Equally interesting will be how two former cornerstones of our power-hitting lineup fare in more pitcher friendly ballparks like Miller and Comerica. If our park really does have a profound effect on power numbers, then a logical conclusion would be a decline in their HR count this coming season.

Also, with a lineup more committed to small ball, even if the park were to remain a hitters paradise, the numbers wouldn't register so extremely as such simply because there will be less flyballs to the outfield if we're primarily hitting grounders and bunting with a third of the lineup.

FightingBillini
03-07-2005, 12:12 AM
Equally interesting will be how two former cornerstones of our power-hitting lineup fare in more pitcher friendly ballparks like Miller and Comerica. If our park really does have a profound effect on power numbers, then a logical conclusion would be a decline in their HR count this coming season.


Well, Magglio only hit 9 homers in 52 games, so we couldn't tell anything by his 2004 performance, anyway. As for Lee, last year he only hit 3 more homers at home than on the road.

Cubbiesuck13
03-07-2005, 02:21 AM
The average wind direction (from Midway Airport) last year: April- S, May-NNE, June-SSW, July-SW, Aug-SW, Sept-S

Closest place I could find was Midway. What direction does the park face?


I always thought Wrigley was more of a hitters park. Did anyone else think this?

chisox06
03-07-2005, 02:25 AM
I always thought Wrigley was more of a hitters park. Did anyone else think this?
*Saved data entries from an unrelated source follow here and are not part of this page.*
(** * todo-api: a task list over one SQLite table, behind HTTP handlers

    Shallow embedding of the persistence layer (package [utils]) and of the
    request handlers of [main.go], followed by the properties of the
    specification that concern them.

    - Go's [int] is a signed 64-bit integer: it is a [Z] together with an
      explicit wrap-around ([Go.wrap]) wherever the program does arithmetic.
    - The table [tasks] is the list of its rows in rowid order, together with
      the AUTOINCREMENT high-water mark that SQLite keeps in
      [sqlite_sequence].
    - Every statement sent through [database/sql] ([Exec], [Query],
      [QueryRow], [Prepare], [Begin], [Commit], [Rollback]) may fail for
      reasons outside the program (I/O, locking).  The world carries a
      schedule of outcomes, one per such call; an exhausted schedule means
      that nothing fails any more.  Closing rows and statements is not a
      statement and is left out.
    - [time.Now()] reads a clock that advances at every reading.
    - A request body is the JSON value it parses to, or nothing when it is
      not JSON; reading the body from the connection is left out.
    - Logging has no effect on the table or on the responses; it is left out. *)

From Stdlib Require Import String Ascii DecimalString.
From Stdlib Require Import ZArith List Bool Lia Sorted Permutation.
Import ListNotations.
Open Scope string_scope.
Open Scope Z_scope.

(** ** Go integers and the library functions the program calls *)

Module Go.

Definition max_int : Z := 9223372036854775807.
Definition min_int : Z := -9223372036854775808.

Definition in_range (z : Z) : bool := (min_int <=? z) && (z <=? max_int).

(** Two's complement wrap-around of [int] arithmetic. *)
Definition wrap (z : Z) : Z := (z + 9223372036854775808) mod 18446744073709551616 - 9223372036854775808.

(** [%d] of [fmt.Sprintf]. *)
Definition itoa (z : Z) : string := NilZero.string_of_int (Z.to_int z).

Definition digit (c : ascii) : option Z :=
  let n := Z.of_nat (nat_of_ascii c) in
  if (48 <=? n) && (n <=? 57) then Some (n - 48) else None.

Fixpoint digits (s : string) (acc : Z) : option Z :=
  match s with
  | EmptyString => Some acc
  | String c s' =>
      match digit c with
      | Some d => digits s' (10 * acc + d)
      | None => None
      end
  end.

(** [strconv.Atoi]: an optional sign, then decimal digits, within [int]. *)
Definition Atoi (s : string) : option Z :=
  match s with
  | EmptyString => None
  | String c s' =>
      let '(neg, ds) :=
        if Ascii.eqb c "-" then (true, s')
        else if Ascii.eqb c "+" then (false, s')
        else (false, s) in
      match ds with
      | EmptyString => None
      | _ =>
          match digits ds 0 with
          | Some n =>
              let v := if neg then - n else n in
              if in_range v then Some v else None
          | None => None
          end
      end
  end.

End Go.

(** ** models.Task *)

Record Task := mkTask {
  ID : Z;
  Title : string;
  Description : string;
  Position : Z;
  CreatedAt : Z;
  UpdatedAt : Z
}.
It always has been, with the exception of last year. Im gonna have to with the roof until Im proven otherwise, which we'll find out this year even though all our power is gone anyways in an attempt to reduce payroll.

MUsoxfan
03-07-2005, 02:26 AM
The average wind direction (from Midway Airport) last year: April- S, May-NNE, June-SSW, July-SW, Aug-SW, Sept-S

Closest place I could find was Midway. What direction does the park face?


I always thought Wrigley was more of a hitters park. Did anyone else think this?

Park faces S-SE. Wrigley is much lower and the wind blows through the building as opposed to over it. Now Wrigley and and the Cell are the same type of park if the wind blows

Parrothead
03-07-2005, 07:31 AM
Total hrs in the park will be down this year due to the makeup of the Sox. The thing to watch is the oppenents hrs. That will be the test of the park.

Cubbiesuck13
03-07-2005, 07:46 AM
Park faces S-SE. Wrigley is much lower and the wind blows through the building as opposed to over it. Now Wrigley and and the Cell are the same type of park if the wind blows

What way does Wrigley face?

Cubbiesuck13
03-07-2005, 07:49 AM
Total hrs in the park will be down this year due to the makeup of the Sox. The thing to watch is the oppenents hrs. That will be the test of the park.

I think homers over all will be down about the league so I guess you have to factor in what percent that it decreases, if it does.

RedHeadPaleHoser
03-07-2005, 01:42 PM
I think it had to do with the weather more than anything. In early June last year, the White Sox and Phillies combined for 13(?) HRs in one game. The weather that night was in the 90s. I know one game doesn't make up a season, but I just remember that game because I was at that specific game. The Cell has always been a hitters ballpark, but I don't think people will be calling it Coors Field of the AL in 2005..

I was at that game also...the air was thick but the ball was flying.

daveeym
03-07-2005, 02:21 PM
What way does Wrigley face? home plate is on the Southwest corner and center is northeast. Wrigley being a true hitter's park is actually somewhat of a myth thanks to Dawson and his "wind's blowing out" commercials. It's true when it's blowing out that the ball flies out of there but they've done the research on it and the wind typically blows in more than it does out over a full season and tends to make it actually a bit of a pitchers park.